Spectatorship and Desire: Loss (March 4, 2006—March 4, 2007). Since the Frye Art Museum opened its doors to the public in 1952, certain paintings have become beloved favorites. Museum visitors return again and again to view these works of art. What happens in the absence of a favorite painting? Does absence make the heart grow fonder, or with art, is it a case of “out of sight, out of mind?” Does one remember a beloved favorite, or do new desires arise? In Loss, viewers are invited to remember, in writing, some of the most popular paintings from the Collection, now dramatically removed from the galleries.

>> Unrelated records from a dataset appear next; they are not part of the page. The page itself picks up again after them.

(** The value under [k], for a key that is present. *)
Definition weight (m : TrigramProfile) (k : string) : float :=
  match find k m with
  | Some v => v
  | None => zero
  end.

(** The entries of [a] whose trigram also exists in [b]. *)
Definition shared (a b : TrigramProfile) : TrigramProfile :=
  filter (fun p => contains b (fst p)) a.

(** For each trigram of [a] that [b] has too, the product of the two
    values. *)
Definition shared_products (a b : TrigramProfile) : list float :=
  map (fun p => mul (snd p) (weight b (fst p))) (shared a b).

Definition dot_product (a b : TrigramProfile) : float :=
  float_sum (shared_products a b).

(** The score of a language for a text profile. *)
Definition score (textProfile : TrigramProfile) (language : LanguageProfile)
  : float :=
  getCosineSimilarity textProfile (trigramProfile language).

(** The scale standard L2 normalisation would divide by. *)
Definition l2_norm (m : TrigramProfile) : float :=
  sqrt (float_sum (map (fun el => mul (snd el) (snd el)) m)).

(** ** Example data *)

(** The second copy of the source (lines 149 and 243). *)
Definition utf8_buildTrigramProfile : Text -> result TrigramProfile :=
  buildTrigramProfile Utf8.from_bytes Utf8.to_bytes.

Definition utf8_identifyLanguage : Text -> LanguageProfiles -> result string :=
  identifyLanguage Utf8.from_bytes Utf8.to_bytes message_line_267.

(** The first copy of the source (lines 26 and 102). *)
Definition utf16_buildTrigramProfile : Text -> result TrigramProfile :=
  buildTrigramProfile Utf8Utf16.from_bytes Utf8Utf16.to_bytes.

Definition utf16_identifyLanguage : Text -> LanguageProfiles -> result string :=
  identifyLanguage Utf8Utf16.from_bytes Utf8Utf16.to_bytes message_line_121.

Definition language (code : string) (profile : TrigramProfile) : LanguageProfile :=
  {| languageCode := code; trigramProfile := profile |}.

(** A one-character string holding the byte [n]. *)
Definition byte (n : nat) : string := String (ascii_of_nat n) "".

(** U+1F600 in UTF-8: F0 9F 98 80. *)
Definition smiley : string :=
  (byte 240 ++ byte 159 ++ byte 152 ++ byte 128)%string.
Fixpoint insert_by (x : A) (l : list A) : list A :=
  match l with [] => [x] | y :: l => if le x y then x :: y :: l else y :: insert_by x l end.
Definition sort_by (l : list A) : list A := foldr insert_by [] l.

Lemma insert_by_perm x l : insert_by x l ≡ₚ x :: l.
Proof. induction l as [|y l IH]; cbn; [done|]. destruct (le x y); [done|]. rewrite IH. apply perm_swap. Qed.

Lemma sort_by_perm l : sort_by l ≡ₚ l.
Proof. induction l as [|x l IH]; cbn; [done|]. by rewrite insert_by_perm, IH. Qed.

Lemma sort_by_sorted (R : relation A) `{!Transitive R} l :
  (∀ x y, le x y = true → R x y) → (∀ x y, le x y = false → R y x) → StronglySorted R (sort_by l).
Proof.
  intros Ht Hf. induction l as [|x l IH]; cbn; [constructor|]. change (foldr insert_by [] l) with (sort_by l).
  induction IH as [|y k Hk IHk Hall]; cbn; [by repeat constructor|]. destruct (le x y) eqn:E.
  - apply Ht in E. repeat constructor; try done. eapply Forall_impl; [exact Hall|]. intros z Hz. by transitivity y.
  - constructor; [done|]. rewrite insert_by_perm. constructor; [by apply Hf|done].
Qed.

Context (le_total : ∀ x y, le x y = false → le y x = true) (le_trans : ∀ x y z, le x y = true → le y z = true → le x z = true).

Lemma insert_by_comm x y l : ¬ (le x y = true ∧ le y x = true) → insert_by x (insert_by y l) = insert_by y (insert_by x l).
Proof.
  intros Hne. induction l as [|z l IH]; cbn [insert_by].
  - destruct (le x y) eqn:E1, (le y x) eqn:E2; try done; [by destruct Hne|]. apply le_total in E1. congruence.
  - destruct (le y z) eqn:Ey, (le x z) eqn:Ex; cbn [insert_by]; rewrite ?Ey, ?Ex, ?IH; try done.
    + destruct (le x y) eqn:E1, (le y x) eqn:E2; rewrite ?Ex, ?Ey; try done; [by destruct Hne|]. apply le_total in E1. congruence.
    + destruct (le x y) eqn:E1; [|done]. by rewrite (le_trans _ _ _ E1 Ey) in Ex.
    + destruct (le y x) eqn:E1; [|done]. by rewrite (le_trans _ _ _ E1 Ex) in Ey.
Qed.

(** Without ties the result does not depend on the order. *)
Lemma sort_by_order {B} (key : A → B) l l' :
  (∀ x y, le x y = true → le y x = true → key x = key y) → NoDup (key <$> l) → l ≡ₚ l' → sort_by l = sort_by l'.
Proof.
  intros Hkey Hnd Hp. revert Hnd. unfold sort_by. induction Hp as [|x l l' Hp IH|x y l|l1 l2 l3 H1 IH1 H2 IH2]; intros Hnd; cbn [foldr]; rewrite ?fmap_cons in Hnd.
  - done.
  - apply NoDup_cons in Hnd as [_ Hnd]. by rewrite (IH Hnd).
  - apply NoDup_cons in Hnd as [Hn _]. apply insert_by_comm. intros [Hxy Hyx]. apply Hn, elem_of_cons. left. auto.
  - rewrite IH1 by done. apply IH2. by rewrite <- H1.
Qed.
End SortBy.

(** ** Sums over finite maps *)

Section Msum.
Context {K V : Type} `{Countable K}.
Implicit Types (f g : K → V → Z) (m : gmap K V).

Definition msum f m : Z := map_fold (λ k v acc, f k v + acc) 0 m.

Lemma msum_insert f m k v : m !! k = None → msum f (<[k := v]> m) = f k v + msum f m.
Proof. intros Hk. unfold msum. rewrite map_fold_insert_L; [done|intros; lia|done]. Qed.

Lemma msum_delete f m k v : m !! k = Some v → msum f m = f k v + msum f (delete k m).
Proof. intros Hk. unfold msum. rewrite (map_fold_delete_L _ _ k v m); [done|intros; lia|done]. Qed.

Lemma msum_update f m k v v' : m !! k = Some v → msum f (<[k := v']> m) = msum f m - f k v + f k v'.
Proof.
  intros Hk. rewrite (msum_delete f m k v Hk), (msum_delete f _ k v') by apply lookup_insert_eq. rewrite delete_insert_eq. lia.
Qed.

Lemma msum_ext f g m : (∀ k v, m !! k = Some v → f k v = g k v) → msum f m = msum g m.
Proof.
  induction m as [|k v m Hk IH] using map_ind; [done|]. intros Hfg. rewrite !msum_insert by done.
  rewrite (Hfg k v) by apply lookup_insert_eq. f_equal. apply IH. intros k' v' Hk'. apply Hfg.
  rewrite lookup_insert_ne; [done|congruence].
Qed.

(** Two summands that differ at one key. *)
Lemma msum_ext_at f g m k v :
  m !! k = Some v → (∀ k' v', k' ≠ k → m !! k' = Some v' → f k' v' = g k' v') → msum g m = msum f m - f k v + g k v.
Proof.
  intros Hk Hfg. rewrite (msum_delete f m k v Hk), (msum_delete g m k v Hk).
  rewrite (msum_ext f g (delete k m)); [lia|]. intros k' v' [Hne Hk']%lookup_delete_Some. by apply Hfg.
Qed.

Lemma msum_nonneg f m : (∀ k v, m !! k = Some v → 0 ≤ f k v) → 0 ≤ msum f m.
Proof.
  induction m as [|k v m Hk IH] using map_ind; [done|]. intros Hf. rewrite msum_insert by done.
  specialize (Hf k v (lookup_insert_eq _ _ _)) as H1. assert (0 ≤ msum f m); [|lia]. apply IH. intros k' v' Hk'. apply Hf.
  rewrite lookup_insert_ne; [done|congruence].
Qed.

Lemma msum_fmap f (g : V → V) m : msum f (g <$> m) = msum (λ k v, f k (g v)) m.
Proof.
  induction m as [|k v m Hk IH] using map_ind; [done|]. rewrite fmap_insert, !msum_insert, IH; [done|done|].
  by rewrite lookup_fmap, Hk.
Qed.

(** Leaving out keys whose summand is zero. *)
Lemma msum_filter f (P : K * V → Prop) `{!∀ x, Decision (P x)} m :
  (∀ k v, m !! k = Some v → ¬ P (k, v) → f k v = 0) → msum f (filter P m) = msum f m.
Proof.
  induction m as [|k v m Hk IH] using map_ind; intros Hf; [by rewrite map_filter_empty|].
  assert (Hm : msum f (filter P m) = msum f m).
  { apply IH. intros k' v' Hk'. apply Hf. rewrite lookup_insert_ne; [done|congruence]. }
  rewrite msum_insert by done. destruct (decide (P (k, v))) as [HP|HP].
  - rewrite map_filter_insert_True by done. rewrite msum_insert, Hm; [done|]. apply map_lookup_filter_None. by left.
  - rewrite map_filter_insert_False, delete_id by done. rewrite Hm, (Hf k v); [lia|apply lookup_insert_eq|done].
Qed.
End Msum.

(** ** Errors as values

    A Go function that returns [(value, error)] is a function into [E + A]. *)

Definition rbind {E A B} (m : E + A) (k : A → E + B) : E + B :=
  match m with inl e => inl e | inr a => k a end.

Declare Scope go_scope.
Notation "x ←? m ; k" := (rbind m (λ x, k)) (at level 20, m at level 100, k at level 200) : go_scope.
Notation "' p ←? m ; k" := (rbind m (λ x, let 'p := x in k))
  (at level 20, p pattern, m at level 100, k at level 200) : go_scope.
#[global] Open Scope go_scope.

(** [if cond { return err }] *)
Definition guard_err {E} (cond : bool) (e : E) : E + unit := if cond then inl e else inr ().

Lemma rbind_inr {E A B} (m : E + A) (k : A → E + B) b :
  rbind m k = inr b ↔ ∃ a, m = inr a ∧ k a = inr b.
Proof. destruct m; simpl; naive_solver. Qed.

Lemma guard_inr {E} c (e : E) u : guard_err c e = inr u ↔ c = false.
Proof. unfold guard_err. destruct c, u; naive_solver. Qed.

Spectatorship and Desire: Love (July 1, 2006—March 4, 2007). What does it mean to love a painting and just what is the painting one loves? If two of us love the same painting, say Alexander Koester’s Moulting Ducks (c. 1920s), long a favorite of Frye visitors, are we experiencing the same work of art? Love explores the idea that a favorite painting is as much a construction of memory and desire, as it is a response to the direct encounter between viewing subject and viewed art object. Love juxtaposes written viewer remembrances from Loss with favorite paintings from the Collection, now returned to the galleries in fresh positions.